Instructions for the task |
Among the lines below, which ones contain the word "unfold"? Copy every such line.

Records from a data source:
Lemma calc_call j s : 0 <= j < T + 2 -> constInfo s = { c with c_gS1Start := g } ->
  keeps t0 (tempLoopInfo s) -> (0 < j -> 0 < T -> j <= T -> tensorACoreOffset s = row_out c (pre b) r) ->
  forall old, wp (CalcParams e (k0 + j) 0 0 j old) (fun i s' => calc_frame s s' /\ (ri_isValid i = true -> ri_actMBaseSize i = c_gSize c) /\
    keeps t0 (tempLoopInfo s') /\ ri_isValid i = (j <? T) /\
    (0 < T -> j < T -> block_of i = blk j /\ tensorACoreOffset s' = row_out c (pre b) r)) s.
Proof.
  intros Hj Hc Ht Ha old. pose proof (sp_gSize c P).
  assert (forall s', calc_frame s s' -> keeps t0 (tempLoopInfo s')) as Hkeep.
  { intros s' (_ & _ & _ & _ & _ & x & ->). destruct Ht as [y ->]. by exists x. }
  assert (t_s2LoopTimes (tempLoopInfo s) = T) as HT' by (by destruct Ht as [y ->]).
  assert (t_mBasicSizeTail (tempLoopInfo s) = c_gSize c \/ T = 0) as Htl by (by destruct Ht as [y ->]).
  destruct (decide (j < T)) as [Hlt|Hge].
  - destruct (visible ltac:(lia)) as (Hr & HR & HTt & RR). eapply wp_mono.
    { apply wp_both; [apply (CalcParams_frame e (k0 + j) j old s)|].
      apply (CalcParams_block e (k0 + j) j old s b (s1 b) (s2 b) (pre b) r); rewrite ?Hc; try done.
      - by constructor; destruct P.
      - pose proof (in_s1 _ _ _ _ _ _ I b Hb). lia.
      - apply (in_s2 _ _ _ _ _ _ I b Hb).
      - pose proof (in_pre _ _ _ _ _ _ I b Hb). lia.
      - destruct (keeps_ready _ _ _ _ _ t0 _ RR Ht). by constructor.
      - change (is_cfa { c with c_gS1Start := g }) with (is_cfa c). simpl. lia.
      - intros Hj0. apply Ha; lia. }
    intros i s' [(F & _ & Hv & Hm & _) [Hblk Ha']]. split; [done|]. split; [intros _; rewrite Hm; destruct Htl as [-> | ->]; [unwrapk; done|lia]|].
    split; [by apply Hkeep|]. split; [by rewrite Hv, HT'|]. by rewrite Hc in Hblk, Ha'.
  - eapply wp_mono; [apply (CalcParams_frame e (k0 + j) j old s)|]. intros i s' (F & _ & Hv & Hm & _). rewrite Hv, HT'.
    split; [done|]. split; [intros H'; bool_prop; lia|]. split; [by apply Hkeep|]. split; [done|]. lia.
Qed.

Lemma calls_spec hi s : hi = T \/ hi = T + 2 -> pipe_at g k0 items s -> keeps t0 (tempLoopInfo s) ->
  wp (for_range 0 hi pipe_call) (fun _ s' => calls_at hi s') s.
Proof.
  intros Hhi Hs Ht. apply (wp_for_range calls_at); [lia| | |done].
  - constructor; [|done|lia]. exists [], []. simpl. rewrite Z.add_0_r, Z.min_l, zrange_nil, app_nil_r by lia. by split_and!.
  - intros j s' Hj [(infos & drain & Hp & Hb1 & Hv & Hd & Hlen) Hkeep Hout]. eapply wp_mono.
    { apply (pipe_call_spec g (k0 + j) _ j s' (fun i t a => keeps t0 t /\ ri_isValid i = (j <? T) /\
        (0 < T -> j < T -> block_of i = blk j /\ a = row_out c (pre b) r)) ltac:(lia) ltac:(lia) Hp).
      apply calc_call; [lia|apply Hp|done|done]. }
    intros _ s2' (i & (Hkeep' & Hval & Hblk) & Hp'). destruct (decide (j < T)) as [Hlt|Hge].
    + assert (drain = []) as -> by (destruct drain; [done|simpl in Hlen; lia]). destruct (Hblk ltac:(lia) Hlt) as [Hbi Ha'].
      constructor; [|done|done]. exists (infos ++ [i]), []. rewrite map_app. simpl in *. rewrite app_nil_r in *.
      split; [by rewrite Z.add_assoc, app_assoc|]. rewrite !Z.min_l in * by lia. rewrite zrange_snoc, !map_app, Hb1 by lia. simpl. rewrite Hbi.
      split; [done|]. split; [|split; [done|lia]]. apply Forall_app. split; [done|]. constructor; [|done]. rewrite Hval. by apply Z.ltb_lt.
    + constructor; [|done|lia]. exists infos, (drain ++ [i]). rewrite map_app. simpl. rewrite !Z.min_r in * by lia.
      split; [by rewrite Z.add_assoc, !app_assoc in *|]. split; [done|]. split; [done|]. rewrite length_app. simpl. split; [|lia].
      apply Forall_app. split; [done|]. constructor; [|done]. rewrite Hval. apply Z.ltb_ge. lia.
Qed.
End Calls.

(** ** The loop information of a row *)

(** A visible row, after its position is computed: one block of the window and
    the blocks of the compressed tokens. *)
Lemma split_visible b r t1 : 0 <= b < n -> 0 <= r < s1 b -> 0 <= swa_last (s1 b) (s2 b) r ->
  batch_at b t1 -> t_actOriS2Size t1 = s2 b -> let t := row_temp c r t1 in
  t_curActSeqLenIsZero t = false /\ exists t2, split_nums c t = (1, swa_times (is_cfa c) (c_cmpRatio c) (s1 b) (s2 b) r, t2) /\ batch_at b t2 /\
    forall d k, let t0 := { t2 with t_s2LoopTimes := swa_times (is_cfa c) (c_cmpRatio c) (s1 b) (s2 b) r; t_oriLoopTimes := 1;
                                    t_tndIsS2SplitCore := d; t_tndCoreStartKVSplitPos := k } in
      row_ready c b (s1 b) (s2 b) (pre b) r t0 /\ t_mBasicSizeTail t0 = c_gSize c.
Proof.
  intros Hb Hr HR [B1 B2 B3 B4] Hs2 t. pose proof (in_s1 _ _ _ _ _ _ I b Hb). pose proof (in_s2 _ _ _ _ _ _ I b Hb).
  destruct (row_temp_visible c P (s1 b) (s2 b) r ltac:(lia) ltac:(lia) Hr t1 B3 Hs2 HR) as (cmr & cmp & Ht & Hcfa).
  pose proof (swa_cmp_range c P (s1 b) (s2 b) r ltac:(lia) Hr HR) as HC. pose proof (swa_times_range c P (s1 b) (s2 b) r ltac:(lia) Hr HR) as HT.
  subst t. rewrite Ht. set (last := swa_last (s1 b) (s2 b) r) in *. split; [done|]. unfold split_nums. cbn [t_curActSeqLenIsZero].
  assert (last < 2 ^ 30) by (unfold last, swa_last; lia).
  assert (u32 (i32 (SasCeilDiv u32 (i32 (i32 (last - Z.max 0 (last - 127)) + 1)) (c_s2BaseSize c))) = 1) as Hori.
  { rewrite (sp_s2BaseSize c P). unwrapk. rewrite SasCeilDiv_spec by first [lia|unwrapk; lia].
    assert (ceil_div (last - Z.max 0 (last - 127) + 1) 512 = 1) as -> by (unfold ceil_div; zlia). done. }
  simpl. rewrite Hori. fold (is_cfa c). destruct (is_cfa c) eqn:E.
  - destruct (Hcfa eq_refl) as [_ Hcmp]. rewrite (sp_s2BaseSize c P).
    assert (u32 (1 + u32 (i32 (SasCeilDiv u32 cmp 512))) = swa_times true (c_cmpRatio c) (s1 b) (s2 b) r) as Htimes.
    { rewrite Hcmp. unfold swa_times in *. rewrite SasCeilDiv_spec by first [lia|unwrapk; lia]. unwrapk. done. }
    rewrite Htimes. eexists. split; [done|]. split; [by constructor|]. intros d k. split; [|done]. constructor; try done; by rewrite E.
  - assert (swa_times false (c_cmpRatio c) (s1 b) (s2 b) r = 1) as Htimes by (unfold swa_times, swa_cmp; rewrite ceil_div_0; lia).
    rewrite Htimes. eexists. split; [done|]. split; [by constructor|]. intros d k. split; [|done]. constructor; try done; rewrite E; done.
Qed.

(** ** The blocks of a row *)

Hypothesis s2Start_0 : c_s2Start c = 0.
Hypothesis s2End_0 : c_s2End c = 0.

(** The items a row adds: its blocks, and the two empty calls at the end of the share. *)
Definition row_calls (T : Z) (blk : Z -> Block) (isEnd : bool) (infos drain : list RunInfo) : Prop :=
  map block_of infos = map blk (zrange 0 T) /\ Forall (fun i => ri_isValid i = true) infos /\
  Forall (fun i => ri_isValid i = false) drain /\ length drain = (if isEnd then 2 else 0)%nat.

Written response |
  subst t. rewrite Ht. set (last := swa_last (s1 b) (s2 b) r) in *. split; [done|]. unfold split_nums. cbn [t_curActSeqLenIsZero].
  assert (last < 2 ^ 30) by (unfold last, swa_last; lia).
    assert (ceil_div (last - Z.max 0 (last - 127) + 1) 512 = 1) as -> by (unfold ceil_div; zlia). done. }
    { rewrite Hcmp. unfold swa_times in *. rewrite SasCeilDiv_spec by first [lia|unwrapk; lia]. unwrapk. done. }
  - assert (swa_times false (c_cmpRatio c) (s1 b) (s2 b) r = 1) as Htimes by (unfold swa_times, swa_cmp; rewrite ceil_div_0; lia).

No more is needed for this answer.